More cheers, the which we do not begrudge the Governor or President Roosevelt in the slightest. Yet, even so, didn't they every last one forget the fellow who will be principally responsible for the materialization of a power plant at Buzzards Roost, the fellow who has already paid for the preliminary work, the engineering and for research and the long litigation? The fellow who in the end will hand over a $657,000 outright gift and a loan of $2,195,000 to Greenwood County, the fellow who made all this possible--the Hon. John Q. Taxpayer? Doesn't John deserve a cheer or two, or at least a cordial mention? After all, it is John who will foot the bill.

Freely, At Their Own Risk

The much-extolled constitution which Papa Stalin gave to the Union of Soviet Socialist Republics seems to be, in practice, a document consisting almost totally of checks and precious few balances. For example, the latest installment of Russia's serial mass killings was the shooting of eight officials of Soviet Armenia. The charge against them was conspiracy to bring about the secession of Armenia from the Soviet Union.

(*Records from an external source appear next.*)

(* ===== verification/ColdStart.v ===== *)
(** * From nothing to an answer
    ([lib/src/ble_transport.dart], [GoProBleTransport.connect])

    [BringUpReady] and [BleStack] put together: in a cooperative world [connect]
    attaches, the camera it makes is up and has asked for the statuses the ready
    gate needs, and the first command of its owner makes the round trip. *)

From stdpp Require Import strings.
From S2P Require Import Prelude BleProtocol QueryParser CommandQueue BleSession BleBridge BleLink LinkBridge BleTransport BleStack BringUp BringUpReady.
Local Open Scope Z_scope.

(** [_attach] up to its query. *)
Definition attach_channels (a : Attached) : dart unit :=
  modify (fun c => set_chars (writes a) (notifies a).*1 (_subs c) c) ;;;
  when (3 <? min_mtu (notifies a).*2)
    (_ <~ ffi (ASetAttPayload (wrap 32 (min_mtu (notifies a).*2 - 3))) ;; ret tt) ;;;
  modify (fun c => set_chars (_writes c) (_notifies c) (_subs c ++ _notifies c) c).

Lemma native_only_when a : native_only
  (when (3 <? min_mtu (notifies a).*2)
    (_ <~ ffi (ASetAttPayload (wrap 32 (min_mtu (notifies a).*2 - 3))) ;; ret tt)).
Proof.
  unfold when. destruct (3 <? _); auto using native_only_ret, native_only_bind, native_only_ffi.
Qed.

(** What a new camera is after it. *)
Lemma attach_channels_state a c :
  _subs c = [] ->
  exists h p, run_state (attach_channels a) c =
    set_native h p (set_chars (writes a) (notifies a).*1 (notifies a).*1 c).
Proof.
  intros Hs. unfold attach_channels.
  match goal with |- context [bind (modify ?f) ?k] => destruct (run_bind (modify f) k c) as (_ & -> & _) end.
  rewrite run_modify. match goal with |- context [bind ?m ?k] =>
    match goal with |- context [run_state (bind m k) ?x] => destruct (run_bind m k x) as (_ & -> & _) end end.
  destruct (native_only_when a (set_chars (writes a) (notifies a).*1 (_subs c) c)) as (h & p & ev & -> & _).
  exists h, p. cbn [run_result modify]. rewrite run_modify. by rewrite Hs.
Qed.

Lemma attach_split a now c :
  run_state (attach a now) c =
  let c1 := run_state (attach_channels a) c in
  let c2 := run_state (send kQuery [19; kBusyStatusId; kEncodingStatusId] None now) c1 in
  match run_result (send kQuery [19; kBusyStatusId; kEncodingStatusId] None now) c1 with
  | None => c2 | Some _ => set_timers (_watch c2 ++ [propertiesChanged; deviceRemoved]) (_ticker c2) c2 end.
Proof.
  unfold attach, attach_channels, queryStatuses, bind, run_state, run_result, modify.
  destruct (when _ _ _) as [[u c1] ev]. cbn [fst snd].
  match goal with |- context [send ?ch ?l ?p ?t ?x] => destruct (send ch l p t x) as [[[k|] c2] ev2] end; reflexivity.
Qed.

(** *** The camera that [connect] makes *)

Record fresh_camera (a : Attached) (c : Camera) : Prop := {
  fc_up : _state c = up;
  fc_writes : _writes c = writes a;
  fc_subs : _subs c = (notifies a).*1;
  fc_asked : _pending c = [(correlationOf kQuery 19, 0%nat)];
  fc_next : _completers c = 1%nat;
}.

Lemma along_attach_channels (R : Camera -> list Effect -> Camera -> Prop) `{!TraceOrder R} a c :
  (forall ws ns subs c, R c [] (set_chars ws ns subs c)) -> (forall n c, along R (ffi (ASetAttPayload n)) c) ->
  along R (attach_channels a) c.
Proof. intros Hs Hf. unfold attach_channels. along; auto. Qed.

Lemma connected p ka rt a now : fresh_camera a (run_state (life a now []) (new_camera p ka rt)).
Proof.
  rewrite life_state. change (run_state (exec_all []) ?x) with x. set (c0 := new_camera p ka rt).
  destruct (run_bind (attach a now) (fun _ => modify (fun c => set_timers (_watch c) true c)) c0) as (_ & E & _).
  unfold connect. rewrite E, run_modify, attach_split. clear E. cbv zeta.
  destruct (attach_channels_state a c0 eq_refl) as (h & q & E1).
  assert (exists ctx, BleTransport.paired (run_state (attach_channels a) c0) ctx) as [ctx Hp].
  { assert (along kept (attach_channels a) c0) as Hk.
    { apply (along_attach_channels kept); [intros; by apply kept_same|].
      intros n c. by apply kept_quiet. }
    apply Hk; [intros _; apply new_camera_paired|]. by rewrite E1. }
  assert (wired (session ctx)) as Hw.
  { assert (along fitted (attach_channels a) c0) as Hf.
    { apply (along_attach_channels fitted); [intros; by apply fitted_same|intros n c; apply fitted_ffi]. }
    apply Hf; [|by apply paired_session]. cbn. intros x [= <-]. split; [done|]. cbn. unfold kMinAttPayload. lia. }
  set (c1 := run_state (attach_channels a) c0) in *. clearbody c1.
  assert (_state c1 = up /\ _pending c1 = [] /\ _completers c1 = 0%nat /\ _writes c1 = writes a /\
          _subs c1 = (notifies a).*1) as (H1 & H2 & H3 & H4 & H5) by by rewrite E1.
  destruct (send_posts c1 ctx kQuery 19 [kBusyStatusId; kEncodingStatusId] None now) as (ctx' & Es & _); try done.
  - apply Forall_cons_2; [|apply Forall_cons_2; [|apply Forall_cons_2; [|apply Forall_nil_2]]];
      unfold byte_ok, kBusyStatusId, kEncodingStatusId; lia.
  - rewrite H2. apply not_elem_of_nil.
  - by left.
  - cbn [exec] in Es. unfold bind, ret in Es. unfold run_state, run_result.
    destruct (send kQuery _ None now c1) as [[r c2] ev2]. injection Es as Ec _. cbn [fst snd]. subst c2.
    destruct r; (split; cbn; rewrite ?H1, ?H2, ?H3, ?H4, ?H5; done).
Qed.

(** ** Properties *)

Lemma control_channel_ok ch : ch ∈ [kCommand; kSettings; kQuery] -> channel_ok ch.
Proof.
  intros H. rewrite !elem_of_cons in H. unfold channel_ok, kChannelCount.
  destruct_or? H; subst; [by cbn|by cbn|by cbn|by apply not_elem_of_nil in H].
Qed.

(** What a climb attaches has the control channels. *)
Lemma attached_controls ctx wanted timeout turns d a c reqs ch :
  bringUp (Some ctx) wanted timeout turns = (Attached_ d a, c, reqs) ->
  ch ∈ [kCommand; kSettings; kQuery] -> ch ∈ writes a /\ ch ∈ (notifies a).*1.
Proof.
  intros E Hch. destruct (climb_attached wanted timeout turns _ d a c reqs (start_climb_ok ctx) E)
    as [(s & c1 & _ & _ & [_ [_ Hc] _ -> _]) _].
  destruct (complete_spec _ _ ch Hc Hch) as [H1 H2]. split; [done|].
  cbn. by rewrite <- list_fmap_compose.
Qed.

Section cold_start.
Context {E : Type} {W : World E} {rank : E -> nat} {pace : Z} (wanted : option string)
  {coop : Cooperative wanted W rank pace}.

(** C9: from nothing to an answer.  In a cooperative world, whatever the link
    handle has been through, [connect] makes a camera that is up, listens on the
    three control channels and has asked for the statuses of the ready gate.  A
    command its owner sends on one of them, past the gate, returns a future at
    once and reaches the characteristic, and a well-framed reply to it completes
    the future with exactly the reply, whatever happens in between. *)
Theorem cold_start ctx timeout e p ka rt now :
  s_check_ms (shows e) + pace * (Z.of_nat (rank e) + 2) < timeout ->
  exists d a climb reqs,
    bringUp (Some ctx) wanted timeout (turns_with wanted (rank e + 3) e (start_climb (Some ctx))) =
      (Attached_ d a, climb, reqs) /\
    let c := run_state (life a now []) (new_camera p ka rt) in
    fresh_camera a c /\ [kCommand; kSettings; kQuery] ⊆ _subs c /\
    forall ch b data pr t l' reply ps t',
      ch ∈ [kCommand; kSettings; kQuery] -> bytes_ok (b :: data) -> (length (b :: data) <= kMaxMessageLen)%nat ->
      Forall action_typed l' -> default (default_priority ch) pr <> kQueued ->
      let id := correlationOf ch b in
      id <> correlationOf kQuery 19 -> id <> keep_alive_id ->
      let c1 := run_state (exec (ASend ch (b :: data) pr t)) c in
      let c2 := run_state (exec_all (drain c1)) c1 in
      run_events (exec (ASend ch (b :: data) pr t)) c = [Returned 1%nat id] /\
      (forall r, exists earlier, receive_all r (gatt_on ch (run_events (exec_all (drain c1)) c1)) =
         (Reassembler_init, earlier ++ [b :: data])) /\
      let c3 := run_state (exec_all l') c2 in
      (awaits c3 id 1 -> ch ∈ _subs c3 -> plain_reply c3 ch b reply -> Forall bytes_ok ps -> well_framed reply ps ->
       let c4 := run_state (exec_all (notes ch ps t')) c3 in
       Done 1%nat kResponded reply ∈ run_events (exec_all (drain c4)) c4).
Proof.
  intros Ht.
  assert (exists d a climb reqs, bringUp (Some ctx) wanted timeout
    (turns_with wanted (rank e + 3) e (start_climb (Some ctx))) = (Attached_ d a, climb, reqs))
    as (d & a & climb & reqs & Eb).
  { apply (climb_attaches wanted (coop := coop)); [apply start_climb_ok|apply turns_needed_max|].
    pose proof (coop_pace_pos (Cooperative := coop)). nia. }
  exists d, a, climb, reqs. split; [exact Eb|]. cbv zeta.
  pose proof (connected p ka rt a now) as Hf. pose proof Hf as [F1 F2 F3 F4 F5]. set (c := run_state (life a now []) (new_camera p ka rt)) in *.
  assert (forall ch, ch ∈ [kCommand; kSettings; kQuery] -> ch ∈ writes a /\ ch ∈ (notifies a).*1) as Hctl.
  { intros ch. apply (attached_controls _ _ _ _ _ _ _ _ ch Eb). }
  split; [exact Hf|]. split.
  { intros ch Hch. rewrite F3. by apply Hctl. }
  intros ch b data pr t l' reply ps t' Hch Hok Hlen Hty Hpr Hid Hka.
  pose proof (control_channel_ok ch Hch) as Hcok.
  pose proof (round_trip c p ka rt a now [] ch b data pr t l' reply ps t' Hty Hcok Hok Hlen eq_refl F1) as H.
  rewrite F2, F4, F5 in H. cbv zeta in H.
  destruct H as (R1 & R2 & _ & R4); [by apply Hctl| |done|intros; by left|].
  - cbn. rewrite list_elem_of_singleton. exact Hid.
  - by split.
Qed.
End cold_start.

(** ** At a concrete input *)

Abbreviation slow_turns := (turns_with None 9 (6%nat, 0) (start_climb (Some fresh_link))).

Definition three_controls : Attached := mkAttached [0; 1; 2] [(0, 517); (1, 517); (2, 517)].

Lemma slow_attached d a climb reqs :
  bringUp (Some fresh_link) None 300000 slow_turns = (Attached_ d a, climb, reqs) -> a = three_controls.
Proof.
  intros E. assert (match (bringUp (Some fresh_link) None 300000 slow_turns).1.1 with
    | Attached_ _ a => bool_decide (writes a = writes three_controls) && bool_decide (notifies a = notifies three_controls)
    | _ => false end = true) as H by (vm_compute; reflexivity).
  rewrite E in H. cbn [fst] in H. apply andb_true_iff in H as [H1%bool_decide_eq_true H2%bool_decide_eq_true].
  destruct a. cbn in H1, H2. by subst.
Qed.

Abbreviation fresh := (run_state (life three_controls 0 []) (new_camera 7 0 300)).
Abbreviation asking := (run_state (exec (ASend kQuery [18; 2] None 5)) fresh).

(** The statuses arrive. *)
Definition statuses : list action := [ANotify kQuery [8; 19; 0; 8; 1; 0; 10; 1; 0] 8; ADeliver; ADeliver].

Abbreviation waiting := (run_state (exec_all statuses) (run_state (exec_all (drain asking)) asking)).

Definition answer_packets : list bytes := [[32; 4; 18; 0]; [128; 2; 9]].

Lemma cold_waiting_is :
  _state waiting = up /\ _pending waiting = [(530, 1%nat)] /\ _subs waiting = [0; 1; 2] /\
  match _session waiting with
  | Some ctx => is_in_flight (queue_ (session ctx)) 530 &&
      negb (is_in_flight (queue_ (session ctx)) (protobuf_correlation_of_message 2 [18; 0; 2; 9]))
  | None => false
  end = true.
Proof. vm_compute. done. Qed.

Lemma cold_start_witness :
  (exists d climb reqs, bringUp (Some fresh_link) None 300000 slow_turns = (Attached_ d three_controls, climb, reqs)) /\
  run_events (exec (ASend kQuery [18; 2] None 5)) fresh = [Returned 1%nat 530] /\
  let c4 := run_state (exec_all (notes kQuery answer_packets 9)) waiting in
  Done 1%nat kResponded [18; 0; 2; 9] ∈ run_events (exec_all (drain c4)) c4.
Proof.
  destruct (cold_start (rank := fst) (pace := 30000) None fresh_link 300000 (6%nat, 0) 7 0 300 0)
    as (d & a & climb & reqs & Eb & _ & _ & H); [by cbn|].
  pose proof (slow_attached d a climb reqs Eb) as ->. split; [by exists d, climb, reqs|].
  destruct cold_waiting_is as (H4 & H5 & H6 & H7). destruct (_session waiting) as [ctx|] eqn:Es; [|discriminate H7].
  apply andb_true_iff in H7 as [H7 H8]. apply negb_true_iff in H8.
  destruct (H kQuery 18 [2] None 5 statuses [18; 0; 2; 9] answer_packets 9) as (R1 & _ & R2); clear H Eb.
  - right. right. left.
  - clear. repeat apply Forall_cons_2; try apply Forall_nil_2; unfold byte_ok; lia.
  - clear. apply Nat.leb_le. vm_compute. reflexivity.
  - clear. repeat apply Forall_cons_2; try apply Forall_nil_2; cbn; try exact I; unfold channel_ok, kChannelCount, kQuery; lia.
  - discriminate.
  - discriminate.
  - discriminate.
  - split; [exact R1|]. apply R2.
    + split; [exact H4|]. split; [rewrite H5; left|]. exists ctx. split; [exact Es | exact H7].
    + rewrite H6. right. right. left.
    + exists [0; 2; 9]. split; [reflexivity|]. intros ctx' Hc. rewrite Es in Hc. injection Hc as <-. exact H8.
    + clear. repeat apply Forall_cons_2; try apply Forall_nil_2; unfold byte_ok; lia.
    + clear. exists [32; 4; 18; 0], [[128; 2; 9]], [18; 0]. split_and!; try done.
      * repeat constructor; by eexists.
      * intros i Hi. destruct i as [|i]; cbn in *; lia.
Defined.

But it is specifically set forth in the new Constitution that any constituent republic shall have the right "freely to secede," just as British dominions have the right to withdraw from the Empire if they choose. Ah, but these Russo-Armenian plotters were accused of a design to set up the seceded state as a protectorate of some foreign power, unnamed. Besides, if that count were insufficient, the OGPU had evidence, good enough to be admitted in any council of big-wig Communists, that the defendants had poisoned tens of thousands of cattle and had impeded the government's efforts to increase crops. They were taken out and shot.

From this distance it appears, constitution or no constitution, that it is yet still vitally necessary in the land of Stalin to belong to the right lodge and to stand in with the right people.